Required action - Some entries follow. Reproduce exactly the lines starting at the one with "persona :: rest =>" and stopping after the one with "negative_pct <- of_result".

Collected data

(** Node 1. The personas saved by an earlier run are loaded when the file
    exists; otherwise they are generated (and saved, which this run does not
    read back). *)
Definition generate_personas_node (state : WorkflowState) : M WorkflowState :=
  match personas_file (personas_count state) with
  | Some loaded => ret (set_personas state loaded)
  | None =>
      segments <- load_segments ;;
      personas_per_segment <-
        of_result (floordiv (personas_count state) (List.length segments)) ;;
      generated <- scale_personas segments personas_per_segment ;;
      ret (set_personas state generated)
  end.

(** The request of the batch path: the segment is the literal ["unknown"]. *)
Definition batch_review_request (persona : UserPersona) (prd : string) : ReviewRequest :=
  mkReviewRequest (name persona) (age persona) (occupation persona)
    (tech_comfort persona) (pain_points persona) (goals persona) "unknown" prd.

(** [for i, persona in enumerate(personas): try: ... except: continue] *)
Fixpoint phase1_loop (todo : list UserPersona) (prd : string)
    (acc : list PRDReview) : M (list PRDReview) :=
  match todo with
  | [] => ret acc
  | persona :: rest =>
      acc' <-
        try_except
          (review <- call (ReviewPRD b) (batch_review_request persona prd) ;;
           ret (acc ++ [review]))
          (fun e => print (LogReviewError (name persona) e) ;;; ret acc) ;;
      phase1_loop rest prd acc'
  end.

(** [(negative_count / len(reviews)) * 100], with no test on [reviews]. *)
Definition batch_negative_pct (rs : list PRDReview) : Result float :=
  match rs with
  | [] => Raise division_by_zero
  | _ :: _ => Ok (percent (count_sentiment "negative" rs) (List.length rs))
  end.

(** Node 2. *)
Definition phase1_reviews_node (state : WorkflowState) : M WorkflowState :=
  rs <- phase1_loop (personas state) (prd_content state) [] ;;
  negative_pct <- of_result (batch_negative_pct rs) ;;
  ret (set_reviews state rs negative_pct).

(** The conditional edge. *)
Inductive Route := debate | skip_debate.

Definition batch_threshold : float := float_of_int 30.

Definition should_debate (state : WorkflowState) : Route :=
  if fgt (negative_sentiment_pct state) batch_threshold then debate else skip_debate.

Definition debate_topics : list string := [
  "Pricing model and tier structure";
  "Notification frequency and customization";
  "Accessibility and inclusion features";
  "Technical complexity vs ease of use"
].

Fixpoint phase2_loop (topics : list string) (rs : list PRDReview)
    (acc : list DebateSession) : M (list DebateSession) :=
  match topics with
  | [] => ret acc
  | t :: rest =>
      acc' <-
        try_except
          (d <- call (FacilitateDebate b) (mkDebateRequest t "mixed" (firstn 10 rs)) ;;
           ret (acc ++ [d]))
          (fun e => print (LogFacilitateError e) ;;; ret acc) ;;
      phase2_loop rest rs acc'
  end.

(** Node 3. *)
Definition phase2_debates_node (state : WorkflowState) : M WorkflowState :=
  ds <- phase2_loop debate_topics (reviews state) [] ;;
  ret (set_debates state (Some ds)).

Definition skip_debate_node (state : WorkflowState) : M WorkflowState :=
  ret (set_debates state None).

(** Node 4. [state.get("debates", []) or []]; the oracle call is inside
    [try]; the handler prints and stores [None]. *)
Definition aggregation_node (state : WorkflowState) : M WorkflowState :=
  let ds := match debates state with Some l => l | None => [] end in
  try_except
    (insights <-
       call (AggregateReviews b)
         (mkAggregateRequest (reviews state) ds (List.length (reviews state))) ;;
     ret (set_final_insights state (Some insights)))
    (fun e => print (LogAggregateError e) ;;; ret (set_final_insights state None)).

(** [create_workflow().compile().invoke(initial_state)]: the graph
    generate_personas -> phase1_reviews -> (phase2_debates | skip_debate)
    -> aggregation -> END. *)
Definition invoke (initial_state : WorkflowState) : M WorkflowState :=
  s1 <- generate_personas_node initial_state ;;
  s2 <- phase1_reviews_node s1 ;;
  s3 <- match should_debate s2 with
        | debate => phase2_debates_node s2
        | skip_debate => skip_debate_node s2
        end ;;
  aggregation_node s3.

Definition float_zero : float := S754_zero false.

Definition run_workflow (prd : string) (count : Z) : M (option AggregatedInsights) :=
  final_state <- invoke (mkState prd count [] [] float_zero false None None) ;;
  ret (final_insights final_state).

(** ** api_server.py: the segment allocation *)

Record Allocation := mkAllocation {
  alloc_segment : Segment;
  alloc_count : Z }.

(** [if config.custom_name:] keeps a string that is neither [None] nor empty. *)
Definition truthy (o : option string) : option string :=
  match o with
  | Some "" => None
  | _ => o
  end.

(** The generic template of a custom segment. *)
Definition custom_segment (config : SegmentConfig) : Segment :=
  mkSegment (cfg_segment_id config)
    (mkDemographic "18-65" "varied" "varied" "varied")
    (mkBehavioral "moderate" "moderate" "moderate"
       ["usability"; "value"; "functionality"])
    (truthy (cfg_custom_name config))
    (truthy (cfg_custom_description config)).

(** [next((s for s in all_segments if s['segment_id'] == id), None)] *)
Definition matching_segment (all_segments : list Segment) (id : string)
  : option Segment :=
  find (fun s => String.eqb (segment_id s) id) all_segments.

(** One turn of [for config in segment_configs]. *)
Definition add_config (all_segments : list Segment)
    (segment_distribution : dict Allocation) (config : SegmentConfig)
  : dict Allocation :=
  if 0 <? cfg_count config then
    if startswith (cfg_segment_id config) "custom_" then
      dict_set segment_distribution (cfg_segment_id config)
        (mkAllocation (custom_segment config) (cfg_count config))
    else
      match matching_segment all_segments (cfg_segment_id config) with
      | Some s =>
          dict_set segment_distribution (cfg_segment_id config)
            (mkAllocation s (cfg_count config))
      | None => segment_distribution
      end
  else segment_distribution.

Definition custom_distribution (all_segments : list Segment)
    (segment_configs : list SegmentConfig) : dict Allocation :=
  fold_left (add_config all_segments) segment_configs [].

(** The dict comprehension of the default branch. *)
Definition even_distribution (all_segments : list Segment)
    (personas_per_segment : Z) : dict Allocation :=
  fold_left
    (fun d seg => dict_set d (segment_id seg) (mkAllocation seg personas_per_segment))
    all_segments [].

(** [if segment_configs:] holds for a list that is neither [None] nor empty. *)
Definition build_distribution (num_personas : Z)
    (segment_configs : option (list SegmentConfig)) (all_segments : list Segment)
  : M (dict Allocation) :=
  match segment_configs with
  | Some (c :: cs) =>
      let segment_distribution := custom_distribution all_segments (c :: cs) in
      yield (EvProgress
               (MsgCustomSegments num_personas (List.length segment_distribution))) ;;;
      ret segment_distribution
  | _ =>
      personas_per_segment <-
        of_result (floordiv num_personas (List.length all_segments)) ;;
      yield (EvProgress (MsgAllSegments num_personas (List.length all_segments))) ;;;
      ret (even_distribution all_segments personas_per_segment)
  end.

(** The sum of the counts of an allocation. *)
Definition total_allocated (d : dict Allocation) : Z :=
  fold_right (fun kv acc => alloc_count (snd kv) + acc) 0 d.

(** ** api_server.py: persona generation *)

Record Generated := mkGenerated {
  all_personas : list UserPersona;
  persona_to_segment : dict string;
  variation_index : Z }.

Response area -
  | persona :: rest =>
      acc' <-
        try_except
          (review <- call (ReviewPRD b) (batch_review_request persona prd) ;;
           ret (acc ++ [review]))
          (fun e => print (LogReviewError (name persona) e) ;;; ret acc) ;;
      phase1_loop rest prd acc'
  end.

(** [(negative_count / len(reviews)) * 100], with no test on [reviews]. *)
Definition batch_negative_pct (rs : list PRDReview) : Result float :=
  match rs with
  | [] => Raise division_by_zero
  | _ :: _ => Ok (percent (count_sentiment "negative" rs) (List.length rs))
  end.

(** Node 2. *)
Definition phase1_reviews_node (state : WorkflowState) : M WorkflowState :=
  rs <- phase1_loop (personas state) (prd_content state) [] ;;
  negative_pct <- of_result (batch_negative_pct rs) ;;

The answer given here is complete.